L’animale è morto o è quasi morto
Rimangono l’uomo e la sua anima.
(Jorge Luis Borges, Elogio dell’ombra)
Viene subito da chiedersi: ma, insomma, chissà chi è J., protagonista di una vera e propria elegia del tempo? Questa donna anziana che volge lo sguardo verso di noi, e poi in alto, ma anche in un punto lontano, proprio alle nostre spalle, quasi avesse capito che c’è qualcosa altrove. J. intenta a vestirsi con gesti lenti, che rivelano la sua vecchiaia ma sembrano anche un po’ infantili, e ci lasciano immaginare la bambina che era, quando imparava a infilarsi una veste, ad allacciarsi una scarpa. J. che a momenti sembra quasi abbozzare un sorriso sbarazzino e ci offre senza reticenza un corpo e un volto su cui scorrono i segni dell’ombra e della luce lasciati dal tempo. Chi è questa J. ritratta con un’attenzione quasi pervicace ai particolari che ne rivelano gli anni passati sulla terra, come fosse un albero antico di cui stiamo contando gli anelli? La domanda te la fai. Ma poi capisci quasi subito che, in fondo, questo non è importante. Quello che conta è che J. rappresenti un’età, quasi l’eroismo del vivere lo straor-dinario che si nasconde in ogni vita normale, nell’atto stesso di invecchiare.

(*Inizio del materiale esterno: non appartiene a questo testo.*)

(** * CitraIlmu: the media pipeline of [citrailmu/__init__.py]

    A shallow embedding of class [CitraIlmu]: input classification, audio
    compression, the two download paths, the AI stage, the PDF stage and
    [process_media], followed by the properties of the specification that
    concern them.

    Python strings are sequences of Unicode code points, so they are
    modelled as [list N].  The interpreter's Unicode tables and the
    third-party collaborators (moviepy, pytubefix, requests, google
    generativeai, markdown_pdf) are not part of the repository: they are
    parameters of the development. *)

From Stdlib Require Import Ascii String QArith Qround DecimalString.
From stdpp Require Import gmap strings list.

Open Scope N_scope.
Open Scope list_scope.

(** ** Python strings *)

Abbreviation pystr := (list N).

(** A literal: one code point per (ASCII) character. *)
Definition str (s : string) : pystr :=
  map N_of_ascii (String.list_ascii_of_string s).

Definition nl : pystr := [10].

Definition in_range (lo hi c : N) : bool := (lo <=? c) && (c <=? hi).

Definition is_upper (c : N) : bool := in_range 65 90 c.
Definition is_lower (c : N) : bool := in_range 97 122 c.
Definition is_digit (c : N) : bool := in_range 48 57 c.
Definition is_alpha (c : N) : bool := is_upper c || is_lower c.
Definition is_ascii (c : N) : bool := c <? 128.

(** The character set [[A-Za-z0-9_-]] of the specification. *)
Definition is_safe (c : N) : bool :=
  is_alpha c || is_digit c || (c =? 95) || (c =? 45).

(** [str.isspace] per code point: CPython's [_PyUnicode_IsWhitespace]. *)
Definition is_space (c : N) : bool :=
  in_range 9 13 c || in_range 28 32 c || (c =? 133) || (c =? 160)
  || (c =? 5760) || in_range 8192 8202 c || (c =? 8232) || (c =? 8233)
  || (c =? 8239) || (c =? 8287) || (c =? 12288).

(** The interpreter's Unicode database, as far as the code consults it:
    [alnum] and [decimal] answer [\w] and [\d] for code points from 128 on,
    [lower_text] is [str.lower] on a string that is not pure ASCII. *)
Record unicode_db := UnicodeDb {
  alnum : N -> bool;
  decimal : N -> bool;
  lower_text : pystr -> pystr
}.

(** [\w] and [\d] of a [str] pattern (no [re.ASCII] flag). *)
Definition is_word (U : unicode_db) (c : N) : bool :=
  if is_ascii c then is_alpha c || is_digit c || (c =? 95) else alnum U c.

Definition is_decimal (U : unicode_db) (c : N) : bool :=
  if is_ascii c then is_digit c else decimal U c.

Definition ascii_lower_char (c : N) : N := if is_upper c then c + 32 else c.

(** [s.lower()]. *)
Definition lower (U : unicode_db) (s : pystr) : pystr :=
  if forallb is_ascii s then map ascii_lower_char s else lower_text U s.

J. è una donna. Ma è anche tutte le altre. Perché le artiste come Sandra Chinelate narrano il mondo partendo da un particolare in un modo che è diventato tipico del fare femminile: mettere a nudo qualcosa di intimo, frugare tra le proprie carte, affrontare l’elemento autobiografico e infine renderlo parte di un racconto corale, una gigantesca sinfonia di cui ognuno di noi può intonare una parte. Così, guardando queste opere mi è venuta in mente una costellazione di donne. Come non pensare a Rosemarie Trockel, alla sua mostra intitolata Post-menopause in cui l’universo femminile, partendo dall’esperienza individuale, si rivela in tutte le sue possibilità di transizione e di passaggio? Oppure a Mona Hatoum, artista spesso cruda, che tocca le corde della commozione in un video in cui la madre si fa la doccia dietro una tenda, su cui sono impresse le parole di un dialogo tra loro che risuona anche attraverso una voce fuori campo.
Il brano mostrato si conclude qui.